- Opening Delimiter -

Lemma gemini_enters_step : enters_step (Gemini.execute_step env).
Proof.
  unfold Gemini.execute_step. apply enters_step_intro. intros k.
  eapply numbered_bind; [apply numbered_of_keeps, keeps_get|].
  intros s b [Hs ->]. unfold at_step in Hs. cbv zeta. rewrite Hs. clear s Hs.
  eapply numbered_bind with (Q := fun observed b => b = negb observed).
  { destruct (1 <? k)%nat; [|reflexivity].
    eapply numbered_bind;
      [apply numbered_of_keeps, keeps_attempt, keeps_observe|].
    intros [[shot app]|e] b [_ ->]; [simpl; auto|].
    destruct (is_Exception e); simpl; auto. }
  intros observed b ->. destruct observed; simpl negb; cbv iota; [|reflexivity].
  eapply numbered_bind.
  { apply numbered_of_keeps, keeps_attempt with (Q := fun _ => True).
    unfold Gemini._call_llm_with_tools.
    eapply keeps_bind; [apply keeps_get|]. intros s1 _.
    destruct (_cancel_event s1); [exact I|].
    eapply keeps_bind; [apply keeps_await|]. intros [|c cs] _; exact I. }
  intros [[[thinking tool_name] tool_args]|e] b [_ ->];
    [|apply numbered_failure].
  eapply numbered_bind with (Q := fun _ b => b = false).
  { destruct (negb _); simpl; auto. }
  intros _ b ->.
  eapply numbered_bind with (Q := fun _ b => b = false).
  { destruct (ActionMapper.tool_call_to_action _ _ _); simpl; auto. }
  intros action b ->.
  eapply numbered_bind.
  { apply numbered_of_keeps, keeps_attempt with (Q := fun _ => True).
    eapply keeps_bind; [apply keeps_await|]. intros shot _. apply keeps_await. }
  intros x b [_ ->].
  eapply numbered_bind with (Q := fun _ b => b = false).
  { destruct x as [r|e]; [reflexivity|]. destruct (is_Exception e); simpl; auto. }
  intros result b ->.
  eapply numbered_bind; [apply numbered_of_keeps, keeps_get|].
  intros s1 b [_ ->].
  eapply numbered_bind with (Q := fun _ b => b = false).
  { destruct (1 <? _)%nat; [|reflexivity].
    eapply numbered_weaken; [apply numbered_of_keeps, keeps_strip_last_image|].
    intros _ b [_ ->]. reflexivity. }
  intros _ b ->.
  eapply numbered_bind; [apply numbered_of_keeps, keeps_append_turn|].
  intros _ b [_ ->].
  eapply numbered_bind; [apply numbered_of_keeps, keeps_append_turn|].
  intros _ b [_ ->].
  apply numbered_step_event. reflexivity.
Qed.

- Closing Delimiter -
- Opening Delimiter -

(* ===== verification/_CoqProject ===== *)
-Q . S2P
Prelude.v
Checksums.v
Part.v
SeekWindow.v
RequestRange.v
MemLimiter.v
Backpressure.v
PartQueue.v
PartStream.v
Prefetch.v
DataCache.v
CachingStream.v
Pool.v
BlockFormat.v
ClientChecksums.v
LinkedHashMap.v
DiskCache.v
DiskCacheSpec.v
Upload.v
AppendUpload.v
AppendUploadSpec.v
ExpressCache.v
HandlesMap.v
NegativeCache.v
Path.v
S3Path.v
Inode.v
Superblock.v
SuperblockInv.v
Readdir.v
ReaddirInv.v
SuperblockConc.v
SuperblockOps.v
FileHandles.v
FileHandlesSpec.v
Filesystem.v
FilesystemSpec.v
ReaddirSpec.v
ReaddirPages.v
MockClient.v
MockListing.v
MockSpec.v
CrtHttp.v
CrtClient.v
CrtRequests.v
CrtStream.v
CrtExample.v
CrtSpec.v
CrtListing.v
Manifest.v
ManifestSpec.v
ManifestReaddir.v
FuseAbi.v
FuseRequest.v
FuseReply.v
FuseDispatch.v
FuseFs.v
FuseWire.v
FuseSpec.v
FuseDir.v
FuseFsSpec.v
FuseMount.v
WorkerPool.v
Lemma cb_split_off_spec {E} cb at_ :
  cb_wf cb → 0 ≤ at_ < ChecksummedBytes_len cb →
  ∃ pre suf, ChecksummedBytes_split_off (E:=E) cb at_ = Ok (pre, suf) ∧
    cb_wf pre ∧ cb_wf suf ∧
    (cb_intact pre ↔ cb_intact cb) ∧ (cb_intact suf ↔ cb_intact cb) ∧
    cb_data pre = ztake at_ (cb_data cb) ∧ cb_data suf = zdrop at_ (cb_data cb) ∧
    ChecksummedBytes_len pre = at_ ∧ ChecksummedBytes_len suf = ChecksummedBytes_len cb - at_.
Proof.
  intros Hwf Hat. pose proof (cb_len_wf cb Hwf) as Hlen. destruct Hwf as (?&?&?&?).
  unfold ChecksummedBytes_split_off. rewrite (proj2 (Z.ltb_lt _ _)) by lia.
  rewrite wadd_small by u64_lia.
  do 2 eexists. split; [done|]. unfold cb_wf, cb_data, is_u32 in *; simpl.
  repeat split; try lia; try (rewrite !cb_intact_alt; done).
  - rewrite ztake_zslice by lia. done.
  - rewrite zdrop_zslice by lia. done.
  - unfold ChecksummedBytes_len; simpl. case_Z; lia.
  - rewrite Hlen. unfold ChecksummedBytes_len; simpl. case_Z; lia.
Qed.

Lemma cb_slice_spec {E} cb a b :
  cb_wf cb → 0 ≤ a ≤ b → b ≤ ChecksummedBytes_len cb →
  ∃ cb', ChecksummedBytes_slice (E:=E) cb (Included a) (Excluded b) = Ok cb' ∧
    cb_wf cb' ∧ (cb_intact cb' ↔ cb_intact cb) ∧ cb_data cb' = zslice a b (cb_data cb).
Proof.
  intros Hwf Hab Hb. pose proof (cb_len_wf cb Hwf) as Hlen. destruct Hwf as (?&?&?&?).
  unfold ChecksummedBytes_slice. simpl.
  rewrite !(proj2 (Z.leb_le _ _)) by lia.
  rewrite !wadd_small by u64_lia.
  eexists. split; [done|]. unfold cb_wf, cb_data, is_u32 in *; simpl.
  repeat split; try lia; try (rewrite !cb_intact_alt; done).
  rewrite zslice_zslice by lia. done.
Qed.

- Closing Delimiter -

**Exercise goal**. From the entries above, write out only the lines starting at the line that holds "ReaddirSpec.v" and ending at the line that holds "- rewrite zdrop_zslice by lia. done.", keeping both and matching them exactly.

**Answer to this exercise**.
ReaddirSpec.v
ReaddirPages.v
MockClient.v
MockListing.v
MockSpec.v
CrtHttp.v
CrtClient.v
CrtRequests.v
CrtStream.v
CrtExample.v
CrtSpec.v
CrtListing.v
Manifest.v
ManifestSpec.v
ManifestReaddir.v
FuseAbi.v
FuseRequest.v
FuseReply.v
FuseDispatch.v
FuseFs.v
FuseWire.v
FuseSpec.v
FuseDir.v
FuseFsSpec.v
FuseMount.v
WorkerPool.v
Lemma cb_split_off_spec {E} cb at_ :
  cb_wf cb → 0 ≤ at_ < ChecksummedBytes_len cb →
  ∃ pre suf, ChecksummedBytes_split_off (E:=E) cb at_ = Ok (pre, suf) ∧
    cb_wf pre ∧ cb_wf suf ∧
    (cb_intact pre ↔ cb_intact cb) ∧ (cb_intact suf ↔ cb_intact cb) ∧
    cb_data pre = ztake at_ (cb_data cb) ∧ cb_data suf = zdrop at_ (cb_data cb) ∧
    ChecksummedBytes_len pre = at_ ∧ ChecksummedBytes_len suf = ChecksummedBytes_len cb - at_.
Proof.
  intros Hwf Hat. pose proof (cb_len_wf cb Hwf) as Hlen. destruct Hwf as (?&?&?&?).
  unfold ChecksummedBytes_split_off. rewrite (proj2 (Z.ltb_lt _ _)) by lia.
  rewrite wadd_small by u64_lia.
  do 2 eexists. split; [done|]. unfold cb_wf, cb_data, is_u32 in *; simpl.
  repeat split; try lia; try (rewrite !cb_intact_alt; done).
  - rewrite ztake_zslice by lia. done.
  - rewrite zdrop_zslice by lia. done.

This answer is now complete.